HEARD: How do we cultivate that feeling of uneasiness that also feels like anger and sadness at the same time?

APONTE: For me, it’s experimenting with different patterns that aren’t necessarily metal. Does it have to be those drums on a fast part? Not saying I’m changing the world, but thinking beyond heavy.

HEARD: A lot of these drum patterns are recycled a lot of times, it really comes down to how this shit is played and expressed. I can speak for myself – watching Luis drum, he’s never played a soft set in his fucking life. There’s nothing worse than seeing a metal drummer playing like he’s hitting drums in his living room.
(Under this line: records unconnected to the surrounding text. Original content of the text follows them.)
(** * xid: a 12-byte, base32-hex encoded, time-prefixed identifier

    A shallow embedding of [id.go] and the properties of its codec, its
    generator and its SQL adapter.

    Representation choices, following the Go source:
    - a [byte] (uint8) is a [Z] in [0, 256); shifts on bytes wrap at 8 bits;
    - a slice [[]byte] is a [list Z]; indexing a slice out of range panics;
    - [ID] ([[12]byte]) is a [list Z] of length 12; it is a value type, so a
      callee that receives an [ID] works on a copy;
    - a run-time panic is a value of [result], never a missing result;
    - the package-level counter and the system random source are threaded
      through the generator as an explicit [World]. *)

From Stdlib Require Import ZArith List Lia String Ascii.
From stdpp Require Import base decidable option list.
Import ListNotations.
Local Open Scope Z_scope.

(** ** Machine integers *)

Module Go.

(** [byte(x)]: conversion to uint8 keeps the low 8 bits. *)
Definition byte (x : Z) : Z := x mod 256.

(** [uint64(x)] of an int64, and wrap-around of uint64 arithmetic. *)
Definition uint64 (x : Z) : Z := x mod 2 ^ 64.

(** [int64(x)] of a uint64: two's complement reinterpretation. *)
Definition int64 (x : Z) : Z := (x + 2 ^ 63) mod 2 ^ 64 - 2 ^ 63.

(** [a >> n] and [a << n] on uint8 operands. *)
Definition shr (a n : Z) : Z := Z.shiftr a n.
Definition shl8 (a n : Z) : Z := byte (Z.shiftl a n).

(** [a << n] on uint64 operands. *)
Definition shl64 (a n : Z) : Z := uint64 (Z.shiftl a n).

Definition and (a b : Z) : Z := Z.land a b.
Definition or (a b : Z) : Z := Z.lor a b.

End Go.

(** Go gives [<<], [>>] and [&] the precedence of [*], and [|] that of [+]. *)
Declare Scope go_scope.
Delimit Scope go_scope with go.
Notation "a >>> n" := (Go.shr a n) (at level 40, left associativity) : go_scope.
Notation "a <<< n" := (Go.shl8 a n) (at level 40, left associativity) : go_scope.
Notation "a .& b" := (Go.and a b) (at level 40, left associativity) : go_scope.
Notation "a .| b" := (Go.or a b) (at level 50, left associativity) : go_scope.
Local Open Scope go_scope.

(** ** Panics *)

Inductive panic : Type :=
| IndexOutOfRange (i len : nat)
| RandFailure.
Fuck that, dude. This dude sends it. That really shows through with drumming, with guitar, with vocals. I’m never gonna go out there and do some vocals on some tip-toe shit. I’m trying to blow myself off the earth by the end of the day, passed out in the back of the van. That’s ideal for me. It really comes down to expression and the energy put into it because it’s not the most technical music. But it carries a lot of physical energy.

APONTE: The thing that’s different and heavier than Only Self, people usually watch us [live], and that’s when they have their ah-ha moment, I get it now. The biggest goal with this album is to recreate that on wax. Sonically, it gives you that presence of being there. I really feel like this album was what we were aiming for with Only Self but we didn’t complete that. This is what we’ve been trying to say, this is the second conversation. When we wrote “Tunnel Vision,” that was like… whoa. I never played something so technical. I come from a self-taught kinda background, I never thought I’d be playing technical drumming like that.

I think it’s fair to say that the lyrical content of “Oppressor” has gotten the most emphatic response from crowds in the videos I’ve seen. Are there parts on this album that you’re similarly proud of?

HEARD: [The response to “Oppressor”] is specifically because of the Black message behind the song. Lyrically it’s not profound by any means, but it just resonates. When I was coming up listening to a lot of Harm’s Way, their lyrics were never some fucking essay. They were very simple and meaningful, so I took note of that. With this record, the only lyrical challenge that was weird was writing a positive song about my child. All I know is how to dive into the worst parts of my brain and make that a song. And to sit and try to write things that make me feel nice, I feel like a poser in a sense. But this is about my baby, shut up. I’m pretty proud of all of them, I can’t lie. “The Bond” is maybe the most personal.

APONTE: I think his performance stepped up a lot, I think he has a lot more range.

HEARD: I specifically stepped up my range. When I started doing vocals, I was stuck in a mid-high range, so I didn’t learn how to do lows until a bit later in my career. There was some shitty old head that was like, “That high screaming is corny.” Oh for real? But when I heard this record, it called for more range and the last thing I wanted to do was pull up and not do my fucking job. Pull the bootstraps up, break into some old skills, and I feel like I nailed the mark.

Now that kids are in the picture, has that changed your listening habits?

HEARD: If I’m listening to death metal all the time, I’m gonna be on my spicy mode shit. I just kick back and bump mad ’70s and ’80s soul.

That makes sense in light of the Delfonics cover that Nothing recently did.

HEARD: That’s the vibe, Philly/Motown, kick-back soul shit. That was me growing up, my family bumping records, cleaning, cooking. It’s just getting back to what you know and what makes you comfortable to be the best parent you can be.

APONTE: Full circle.

HEARD: You want to be so different from your peoples that you end up being low-key the same.